On Sun, Jun 3, 2018 at 7:17 PM ToddAndMargo <toddandma...@zoho.com <mailto:toddandma...@zoho.com>> wrote:

    On 0>> On Sun, Jun 3, 2018 at 6:33 PM ToddAndMargo
    <toddandma...@zoho.com <mailto:toddandma...@zoho.com>
     >> <mailto:toddandma...@zoho.com <mailto:toddandma...@zoho.com>>>
    wrote:
     >>
     >>     On 06/03/2018 03:24 PM, Brandon Allbery wrote:
     >>      > It is allowed if you have 'unit module RunNoShell;' at
    the top of
     >>      > RunNoShell.pm6. Otherwise you defined it in the main
    namespace and
     >>      > looking for it in the RunNoShell namespace will fail.
     >>      >
     >>      > Perl 5 does the same thing fi you omitted 'package
    RunNoShell;'
     >>     at the
     >>      > top of RunNoShell.pm.
     >>      >
     >>
     >>     The name of the file is `RunNoShell.pm`
     >>
     >>     It has two exported subs:
     >>            sub RunNoShellErr ( $RunString ) is export
     >>            sub RunNoShell ( $RunString ) is export
     >>
     >>     If I place
     >>            unit module RunNoShell;
     >>
     >>     at the top, what happens?
     >>           All subs get exported?
     >>           Do I have to import them differently
     >>
     >>
     >> What happens is your two subs get the full names
     >>
     >>      RunNoShell::RunNoShellErr
     >>      RunNoShell::RunNoShell
     >>
     >> Without those lines, their full names are
     >>
     >>      MAIN::RunNoShellErr
     >>      MAIN::RunNoShell

    6/03/2018 03:54 PM, Brandon Allbery wrote:
     >
     > Since you are explicitly running RunNoShell::RunNoShell, you get an
     > error with the second because there is no sub by that name.
     >
     > Again, this is no different from Perl 5 if you forget to include
     > 'package RunNoShell;' And this matters only in the case where you
     > explicitly asked for RunNoShell::RunNoShell instead of just
    RunNoShell,
     > which importing handles for you.


    My main reason for wanting to know this is for maintaining my
    code.

    In Perl 5
          use Term::ANSIColor qw ( BOLD BLUE RED GREEN RESET );

    I can do a simple search to figure our where the heck
    (may not be my "actual" word) `BOLD` came from.

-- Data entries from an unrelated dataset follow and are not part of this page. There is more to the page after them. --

Lemma draining_stop p :
  reachable p → started p = true → stopped p = false → launching p = [] → pending p = [] →
  draining (Stop p).
Proof.
  intros Hr%reachable_life Hs Hns Hl Hp. unfold Stop. rewrite Hs.
  destruct (li_calls _ Hr Hns) as [_ Hw]. split; simpl; try done; [|apply (li_hand _ Hr)|rewrite Hw; lia].
  destruct (li_loop _ Hr Hs) as [(l & Hl' & _)|[_ Ha]]; [by rewrite Hl in Hl'|done].
Qed.

Lemma draining_step p a p' : draining p → step p a = Some p' → draining p'.
Proof.
  intros [H1 H2 H3 H4 H5 H6 Hh H7] Hst. step_cases Hst; split; simpl; try congruence; try done.
  all: try (intros Hs; discriminate Hs || (specialize (Hh Hs); congruence)).
  all: repeat match goal with H : _ && _ = true |- _ => apply andb_prop in H as [? ?] end.
  all: try (rewrite ?H2, ?H5 in *; discriminate).
  all: try (intros Hw; destruct H7 as [E1 E2]; [lia|]; rewrite ?E1, ?E2 in *; discriminate).
  - intros _. split; apply length_zero_iff_nil; by apply Nat.eqb_eq.
  - intros _. apply H7. lia.
Qed.

(** What the plugins are asked to do. *)
Definition active (o : observation) : bool :=
  match o with OExtract _ _ | ODsStart _ _ | ODsStop _ | OPoll _ => true | _ => false end.

Definition activity (l : list observation) : list observation := filter (Is_true ∘ active) l.

Record quiet (p : Processor) : Prop :=
  { qt_draining : draining p;
    qt_loop : notifyDone p = true;
    qt_hand : in_hand p = None;
    qt_ds : ds_tasks p = [];
    qt_collectors : collector_tasks p = [] }.

Lemma quiet_step p a p' :
  quiet p → step p a = Some p' → quiet p' ∧ activity (log p') = activity (log p).
Proof.
  intros [Hd Hn Hh E1 E2] Hst. pose proof (draining_step _ _ _ Hd Hst) as Hd'.
  destruct Hd as [H1 H2 H3 H4 H5 H6 _ _].
  step_cases Hst; (split; [split|]); simpl; try done.
  all: clear Hd'; try match goal with
    | H : take_out _ (ds_tasks _) = _ |- _ => rewrite E1 in H; discriminate H
    | H : take_out _ (collector_tasks _) = _ |- _ => rewrite E2 in H; discriminate H
    | H : take_out _ (pending _) = _ |- _ => rewrite H5 in H; discriminate H
    | H : _ && negb (stopped _) = true |- _ => rewrite H2 in H; by apply andb_prop in H as [_ [=]]
    end.
  all: try (rewrite Hn in H6; discriminate H6).
  all: unfold activity; rewrite filter_app; apply app_nil_r.
Qed.

Lemma quiet_run p acts p' :
  quiet p → run p acts = Some p' → activity (log p') = activity (log p).
Proof.
  intros Hq Hr. apply (run_inv (λ p', quiet p' ∧ activity (log p') = activity (log p)) p acts p') in Hr
    as [_ ?]; [done| |done].
  intros q a q' [Hq' <-] Hst. by eapply quiet_step.
Qed.

Lemma stop_return_quiet p p' : draining p → Stop_return p = Some p' → quiet p'.
Proof.
  intros Hd Hst. pose proof (draining_step p AStop_return p' Hd Hst) as Hd'.
  destruct Hd as [_ _ _ _ _ H6 Hh H7]. unfold Stop_return in Hst.
  destruct (waited p) eqn:Hw, (notifyDone p) eqn:Hn; simplify_eq/=.
  destruct H7; [lia|]. split; auto.
Qed.

(** C15: [Stop] is final. Take any reachable state of a started processor in
    which no registration and no [Start] is half-way, and the first call of
    [Stop] there. Once that call has returned, nothing the callers do makes an
    extractor, a datasource or a collector be called again. *)
Theorem stop_is_final p acts p1 p2 acts' p3 :
  reachable p → started p = true → stopped p = false → launching p = [] → pending p = [] →
  run (Stop p) acts = Some p1 → Stop_return p1 = Some p2 → run p2 acts' = Some p3 →
  activity (log p3) = activity (log p2).
Proof.
  intros Hr Hs Hns Hl Hp Hrun Hret. apply quiet_run, (stop_return_quiet p1); [|done].
  apply (run_inv draining (Stop p) acts); [apply draining_step|by apply draining_stop|done].
Qed.

(** *** [Stop] returns *)

Lemma run_app p acts acts' :
  run p (acts ++ acts') = match run p acts with Some q => run q acts' | None => None end.
Proof. revert p. induction acts as [|a l IH]; intros p; simpl; [done|]. by destruct (step p a). Qed.

(** The actions of the goroutines, and of the call of [Stop] itself. *)
Definition winds_down (a : action) : bool :=
  match a with
  | ADs_start _ _ | ADs_stop _ | ACollector_exit _ | ALoop_extract | ALoop_next | ALoop_exit
  | AStop_wait | AStop_return => true
  | _ => false
  end.

(** The steps the goroutines have left. *)
Definition work (p : Processor) : nat :=
  sum_list ((λ t : DatasourceId * ds_phase, match t.2 with DsLaunched => 2 | DsStarted => 1 end)%nat
    <$> ds_tasks p) + length (collector_tasks p) +
  (match in_hand p with Some d => S (among d - reached d) | None => 0 end) +
  (if loop_alive p then 1 else 0).

(** The loop's own: the extractors left for the event it holds, and its exit. *)
Lemma loop_winds_down p :
  draining p → loop_alive p = true → ds_tasks p = [] → collector_tasks p = [] →
  ∃ a p', winds_down a ∧ step p a = Some p' ∧ (work p' < work p)%nat ∧
    stopping p' = stopping p ∧ waited p' = waited p.
Proof.
  intros Hd Hl E1 E2. unfold work. rewrite E1, E2, Hl.
  destruct (in_hand p) as [[e k n]|] eqn:Ein; [destruct (k <? n)%nat eqn:Ek|].
  - exists ALoop_extract. eexists. simpl. unfold eventLoop_extract. rewrite Ein, Ek.
    split_and!; try done. simpl. rewrite E1, E2, Hl. apply Nat.ltb_lt in Ek. simpl. lia.
  - exists ALoop_next. eexists. simpl. unfold eventLoop_next. rewrite Ein. simpl. rewrite Ek.
    split_and!; try done. simpl. rewrite E1, E2, Hl. simpl. lia.
  - exists ALoop_exit. eexists. simpl. unfold eventLoop_exit. rewrite Ein, Hl, (dr_cancelled _ Hd).
    simpl. split_and!; try done. simpl. rewrite E1, E2, Ein. simpl. lia.
Qed.

Lemma winds_down_once p :
  draining p → (0 < work p)%nat →
  ∃ a p', winds_down a ∧ step p a = Some p' ∧ (work p' < work p)%nat ∧
    stopping p' = stopping p ∧ waited p' = waited p.
Proof.
  intros Hd Hw. pose proof Hd as [H1 H2 H3 H4 H5 H6 Hh _]. unfold work in Hw.
  destruct (ds_tasks p) as [|[d ph] l] eqn:Ed.
  - destruct (collector_tasks p) as [|t l] eqn:Ec.
    + destruct (loop_alive p) eqn:El; [|rewrite (Hh eq_refl) in Hw; simpl in Hw; lia].
      by apply loop_winds_down.
    + exists (ACollector_exit t). eexists. simpl. unfold runCollector_exit. rewrite H3, Ec. simpl.
      rewrite decide_True by done. split_and!; try done. unfold work. simpl. rewrite Ed, Ec. simpl. lia.
  - destruct ph.
    + exists (ADs_start d false). eexists. simpl. unfold runDatasource_start. rewrite Ed. simpl.
      rewrite decide_True by done. split_and!; try done. unfold work. rewrite Ed. csimpl. lia.
    + exists (ADs_stop d). eexists. simpl. unfold runDatasource_stop. rewrite H3, Ed. simpl.
      rewrite decide_True by done. split_and!; try done. unfold work. rewrite Ed. csimpl. lia.
Qed.

Lemma winds_down_all n p :
  draining p → (work p ≤ n)%nat →
  ∃ acts p', Forall winds_down acts ∧ run p acts = Some p' ∧ draining p' ∧ work p' = 0%nat ∧
    stopping p' = stopping p ∧ waited p' = waited p.
Proof.
  revert p. induction n as [|n IH]; intros p Hd Hn.
  - exists [], p. split_and!; try done. lia.
  - destruct (decide (work p = 0%nat)) as [Hz|Hz].
    + exists [], p. by split_and!.
    + destruct (winds_down_once p Hd) as (a & q & Ha & Hst & Hlt & Hsg & Hw); [lia|].
      destruct (IH q) as (acts & p' & Hf & Hrun & Hd' & Hz' & Hsg' & Hw');
        [by eapply draining_step|lia|].
      exists (a :: acts), p'. split_and!; try congruence; [by constructor|]. simpl. by rewrite Hst.
Qed.

(** C32: [Stop] can always return. After that call of [Stop], whatever happens,
    as long as it has not returned, the goroutines' own steps lead to a state
    in which it returns; no deadlock on the wait group or on [notifyDone]. *)
Theorem stop_can_return p acts p1 :
  reachable p → started p = true → stopped p = false → launching p = [] → pending p = [] →
  run (Stop p) acts = Some p1 → (0 < stopping p1 + waited p1)%nat →
  ∃ acts' p2, Forall winds_down acts' ∧ run p1 acts' = Some p2 ∧
    last (log p2) = Some OStopReturned ∧ ds_tasks p2 = [] ∧ collector_tasks p2 = [].
Proof.
  intros Hr Hs Hns Hl Hp Hrun Hpos.
  assert (draining p1) as Hd1 by
    (apply (run_inv draining (Stop p) acts); [apply draining_step|by apply draining_stop|done]).
  destruct (winds_down_all (work p1) p1) as (acts' & q & Hf & Hq & Hd & Hz & Hsg & Hw); [done..|].
  unfold work in Hz.
  assert (ds_tasks q = [] ∧ collector_tasks q = [] ∧ notifyDone q = true) as (E1 & E2 & E3).
  { rewrite (dr_loop _ Hd) in Hz. split_and!.
    - destruct (ds_tasks q) as [|[d []] l]; [done|simpl in Hz; lia..].
    - apply length_zero_iff_nil. lia.
    - destruct (notifyDone q); [done|simpl in Hz; lia]. }
  destruct (waited q) as [|n] eqn:Ew.
  - destruct (stopping q) as [|m] eqn:Es; [lia|].
    eexists (acts' ++ [AStop_wait; AStop_return]), _. split_and!.
    + apply Forall_app. split; [done|]. by repeat constructor.
    + rewrite run_app, Hq. simpl. unfold Stop_wait. rewrite Es, E1, E2. simpl.
      unfold Stop_return. simpl. rewrite E3. reflexivity.
    + simpl. apply last_snoc.
    + done.
    + done.
  - eexists (acts' ++ [AStop_return]), _. split_and!.
    + apply Forall_app. split; [done|]. by repeat constructor.
    + rewrite run_app, Hq. simpl. unfold Stop_return. rewrite Ew, E3. reflexivity.
    + simpl. apply last_snoc.
    + done.
    + done.
Qed.

(** A run is checked by evaluating it. *)
Lemma run_log acts l :
  log <$> run NewProcessor acts = Some l → ∃ p, run NewProcessor acts = Some p ∧ log p = l.
Proof. destruct (run NewProcessor acts) as [p|]; [|done]. intros [= <-]. by exists p. Qed.

Definition race_actions : list action :=
  [AStart; AStart_go; ARegisterDatasource 0%nat; AStop; ALoop_exit; AStop_wait; AStop_return;
   ARegisterDatasource_go 0%nat; ADs_start 0%nat true; ADs_stop 0%nat].

(** A datasource registered while [Stop] is called can start after [Stop]
    has returned: [RegisterDatasource] adds to the wait group only after it has
    left its critical section. *)
Theorem datasource_can_start_after_stop :
  ∃ acts p, run NewProcessor acts = Some p ∧
    log p = [OStopReturned; ODsStart 0%nat true; ODsStop 0%nat].
Proof. exists race_actions. apply run_log. vm_compute. reflexivity. Qed.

    If I want to doubly make sure I know where things came from,
    I can write
            Term::ASNIColor::BOLD

    I have no such option in Perl 6 to do this.  This is the ONLY
    thing I like better in p5 that is better than p6.  (Perl 5's
    sub declarations are a nightmare.)

    So I am looking for a substitute way of doing this.  So
    back to my original question:


    The name of the file is `RunNoShell.pm`

    It has two exported subs:
           sub RunNoShellErr ( $RunString ) is export
           sub RunNoShell ( $RunString ) is export

    If I place
           unit module RunNoShell;

    at the top, what happens?
          All subs get exported?
          Do I have to import them differently

                 Old way:
                     use RunNoShell;  # qx[ RunNoShell ];

On 06/03/2018 04:22 PM, Brandon Allbery wrote:
You have misunderstood. The reason you can do that in Perl 5 is because Term/ANSIColor.pm starts with

     package Term::ANSIColor;

It has nothing to do with what you named the file, it is a matter of namespaces. And Perl 5 and Perl 6 behave mostly the same here (Perl 6 has a few more options). Neither one will create a new namespace just because you stuck something in a different file; you must in both cases specify the namespace ("package: in Perl 5, "unit module" in Perl 6).


Not sure why you did not answer my question.  Maybe I am just confused.